* _Work to be completed_
Down to the last line, reproduce the data below exactly.

* _Information_
Lemma sound_onevent (sub : nat) (ev : Event) (s : State) :
  paired s → can_expire s →
  paired (onevent sub ev s).1.1 ∧ can_expire (onevent sub ev s).1.1.
Proof.
  intros Hp Hc. unfold onevent.
  destruct (subs s !! sub) as [sb|] eqn:Hsb; [|done].
  assert (callbacks s !! sub = Some (sub_onevent sb)) as Hcb
    by (unfold callbacks; by rewrite list_lookup_fmap, Hsb).
  destruct (sub_onevent sb) as [|key timeout|key ref timeout] eqn:Hshape.
  - by rewrite handleAskEvent_state.
  - unfold onevent_question. destruct (activeBids s !! key); [|done].
    rewrite handleQuestionEvent_state.
    eapply sound_consume; eauto.
  - unfold onevent_followup. rewrite handleQuestionEvent_state.
    eapply sound_consume; eauto.
Qed.

Lemma sound_resume (t : Task) (r : Response) (e : Env) (s s' : State)
    (effs : list Effect) (t' : option Task) :
  resume t r e s = Some (s', effs, t') →
  paired s → can_expire s → paired s' ∧ can_expire s'.
Proof.
  intros Hres Hp Hc.
  assert (settling t ∨ ¬ settling t) as [Hs | Hns]
    by (destruct t; simpl; auto);
    [|by rewrite (resume_state _ _ _ _ _ _ _ Hres Hns)].
  destruct t; try done; destruct r; try discriminate; simpl in Hres;
    injection Hres as Hout; apply (f_equal (λ o, o.1.1)) in Hout;
    simpl in Hout; subst s'.
  - unfold handleAskEvent_published. case_bool_decide; simpl; [|done].
    by apply sound_setupQuestionSubscription.
  - unfold handleQuestionEvent_published.
    destruct (truthy_string inv && positive_number (followup_sats a)); simpl.
    + apply sound_setupFollowupSubscription.
      * by apply (paired_same s).
      * by apply (can_expire_same s).
    + split; [by apply (paired_same s) | by apply (can_expire_same s)].
Qed.

Lemma sound_step (i : Input) (m : Machine) :
  paired (mem m) → can_expire (mem m) →
  paired (mem (step i m)) ∧ can_expire (mem (step i m)).
Proof.
  intros Hp Hc. destruct i as [e | | sub ev | tid | task r e]; unfold step.
  - by apply sound_start.
  - pose proof (sound_dispose (mem m) Hp) as Hd.
    by destruct (dispose (mem m)).
  - pose proof (sound_onevent sub ev (mem m) Hp Hc) as Ho.
    by destruct (onevent sub ev (mem m)) as [[s effs] t].
  - by apply sound_fire_timer.
  - destruct (pending m !! task) as [[t|]|]; try done.
    destruct (resume t r e (mem m)) as [[[s effs] t']|] eqn:Hres; [|done].
    cbn [mem]. by eapply sound_resume.
Qed.

Lemma sound_run (inputs : list Input) (m : Machine) :
  paired (mem m) → can_expire (mem m) →
  paired (mem (run inputs m)) ∧ can_expire (mem (run inputs m)).
Proof.
  revert m. induction inputs as [|i inputs IH]; intros m Hp Hc; [done|].
  rewrite run_cons. destruct (sound_step i m Hp Hc). by apply IH.
Qed.

(** X13: start from an expert with no subscription, no timer and an empty
    registry, as the constructor makes it, and let the program run in any
    way. Every key then found in the registry has a pending timer of
    [bidTimeout] seconds set for it, and the firing of that timer removes
    the key: no conversation stays registered for ever. *)
Theorem registered_conversations_can_expire (inputs : list Input)
    (s0 : State) (key : string) (ref : nat) :
  fresh s0 →
  activeBids (mem (run inputs (boot s0))) !! key = Some ref →
  ∃ tid t,
    timers (mem (run inputs (boot s0))) !! tid = Some t ∧
    t_state t = Pending ∧
    t_key t = key ∧
    t_delay_ms t = bidTimeout s0 * 1000 ∧
    activeBids (mem (step (InTimer tid) (run inputs (boot s0)))) !! key
      = None.
Proof.
  intros (Hsubs & Htimers & Hreg) Hkey.
  destruct (sound_run inputs (boot s0)) as [_ Hcan].
  { intros sub cb Hcb. unfold callbacks in Hcb. simpl in Hcb.
    by rewrite Hsubs in Hcb. }
  { intros k r Hk. simpl in Hk. by rewrite Hreg in Hk. }
  destruct (Hcan _ _ Hkey) as (tid & t & Ht & Hp & Hk & Hd).
  destruct (evolves_run inputs (boot s0)) as (_ & _ & _ & _ & Hbt & _).
  simpl in Hbt. rewrite Hbt in Hd.
  exists tid, t. repeat split; try done.
  simpl. unfold fire_timer. rewrite Ht, Hp. simpl. rewrite Hk.
  apply lookup_delete_eq.
Qed.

* _Completed task_
Lemma sound_onevent (sub : nat) (ev : Event) (s : State) :
  paired s → can_expire s →
  paired (onevent sub ev s).1.1 ∧ can_expire (onevent sub ev s).1.1.
Proof.
  intros Hp Hc. unfold onevent.
  destruct (subs s !! sub) as [sb|] eqn:Hsb; [|done].
  assert (callbacks s !! sub = Some (sub_onevent sb)) as Hcb
    by (unfold callbacks; by rewrite list_lookup_fmap, Hsb).
  destruct (sub_onevent sb) as [|key timeout|key ref timeout] eqn:Hshape.
  - by rewrite handleAskEvent_state.
  - unfold onevent_question. destruct (activeBids s !! key); [|done].
    rewrite handleQuestionEvent_state.
    eapply sound_consume; eauto.
  - unfold onevent_followup. rewrite handleQuestionEvent_state.
    eapply sound_consume; eauto.
Qed.

Lemma sound_resume (t : Task) (r : Response) (e : Env) (s s' : State)
    (effs : list Effect) (t' : option Task) :
  resume t r e s = Some (s', effs, t') →
  paired s → can_expire s → paired s' ∧ can_expire s'.
Proof.
  intros Hres Hp Hc.
  assert (settling t ∨ ¬ settling t) as [Hs | Hns]
    by (destruct t; simpl; auto);
    [|by rewrite (resume_state _ _ _ _ _ _ _ Hres Hns)].
  destruct t; try done; destruct r; try discriminate; simpl in Hres;
    injection Hres as Hout; apply (f_equal (λ o, o.1.1)) in Hout;
    simpl in Hout; subst s'.
  - unfold handleAskEvent_published. case_bool_decide; simpl; [|done].
    by apply sound_setupQuestionSubscription.
  - unfold handleQuestionEvent_published.
    destruct (truthy_string inv && positive_number (followup_sats a)); simpl.
    + apply sound_setupFollowupSubscription.
      * by apply (paired_same s).
      * by apply (can_expire_same s).
    + split; [by apply (paired_same s) | by apply (can_expire_same s)].
Qed.

Lemma sound_step (i : Input) (m : Machine) :
  paired (mem m) → can_expire (mem m) →
  paired (mem (step i m)) ∧ can_expire (mem (step i m)).
Proof.
  intros Hp Hc. destruct i as [e | | sub ev | tid | task r e]; unfold step.
  - by apply sound_start.
  - pose proof (sound_dispose (mem m) Hp) as Hd.
    by destruct (dispose (mem m)).
  - pose proof (sound_onevent sub ev (mem m) Hp Hc) as Ho.
    by destruct (onevent sub ev (mem m)) as [[s effs] t].
  - by apply sound_fire_timer.
  - destruct (pending m !! task) as [[t|]|]; try done.
    destruct (resume t r e (mem m)) as [[[s effs] t']|] eqn:Hres; [|done].
    cbn [mem]. by eapply sound_resume.
Qed.

Lemma sound_run (inputs : list Input) (m : Machine) :
  paired (mem m) → can_expire (mem m) →
  paired (mem (run inputs m)) ∧ can_expire (mem (run inputs m)).
Proof.
  revert m. induction inputs as [|i inputs IH]; intros m Hp Hc; [done|].
  rewrite run_cons. destruct (sound_step i m Hp Hc). by apply IH.
Qed.

(** X13: start from an expert with no subscription, no timer and an empty
    registry, as the constructor makes it, and let the program run in any
    way. Every key then found in the registry has a pending timer of
    [bidTimeout] seconds set for it, and the firing of that timer removes
    the key: no conversation stays registered for ever. *)
Theorem registered_conversations_can_expire (inputs : list Input)
    (s0 : State) (key : string) (ref : nat) :
  fresh s0 →
  activeBids (mem (run inputs (boot s0))) !! key = Some ref →
  ∃ tid t,
    timers (mem (run inputs (boot s0))) !! tid = Some t ∧
    t_state t = Pending ∧
    t_key t = key ∧
    t_delay_ms t = bidTimeout s0 * 1000 ∧
    activeBids (mem (step (InTimer tid) (run inputs (boot s0)))) !! key
      = None.
Proof.
  intros (Hsubs & Htimers & Hreg) Hkey.
  destruct (sound_run inputs (boot s0)) as [_ Hcan].
  { intros sub cb Hcb. unfold callbacks in Hcb. simpl in Hcb.
    by rewrite Hsubs in Hcb. }
  { intros k r Hk. simpl in Hk. by rewrite Hreg in Hk. }
  destruct (Hcan _ _ Hkey) as (tid & t & Ht & Hp & Hk & Hd).
  destruct (evolves_run inputs (boot s0)) as (_ & _ & _ & _ & Hbt & _).
  simpl in Hbt. rewrite Hbt in Hd.
  exists tid, t. repeat split; try done.
  simpl. unfold fire_timer. rewrite Ht, Hp. simpl. rewrite Hk.
  apply lookup_delete_eq.
Qed.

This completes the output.